Problem = How many of the lines below contain "pose"? Answer with that number alone.

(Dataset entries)
##########

(** The progress of a channel that was the first of its round. *)
Lemma stopped_progress t c rest t' cs : ready t -> c ∈ cs -> active t c -> zlen (c :: rest) <= 16 ->
  num_lcids_same_priority t = 0 -> lcp_allocation_counter t <> 0 ->
  count_same_priority_lcids (entered t c rest) <= 16 ->
  buflen_ep (entered t c rest) = equal_share (fin - cur t) (count_same_priority_lcids (entered t c rest)) ->
  lcp_allocation_counter (entered t c rest) = lcp_allocation_counter t ->
  stopped (entered t c rest) t' c (cur t) -> progress cs t t'.
Proof.
  intros Hr Hc Ha Hlen H0 Hcnt Hk Hep Ect (_ & _ & Hst). pose proof (rd_cur t Hr) as Hcur.
  destruct Hst as [Hst|[Hst|[Hst|(Hk1 & Hu & Hu3)] ] ].
  - left. exists c. split; [done|]. split; [done|]. unfold active. rewrite Hst. done.
  - right; left. lia.
  - congruence.
  - right; right. unfold drain_step.
    pose proof (share_of_16 (fin - cur t) (count_same_priority_lcids (entered t c rest)) ltac:(lia) ltac:(lia)) as Hs.
    rewrite <- Hep in Hs. assert (3 * ((fin - cur t - 48) / 16) / 4 <= cur t' - cur t); [|lia].
    apply Z.div_le_upper_bound; lia.
Qed.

##########

Solution below = 2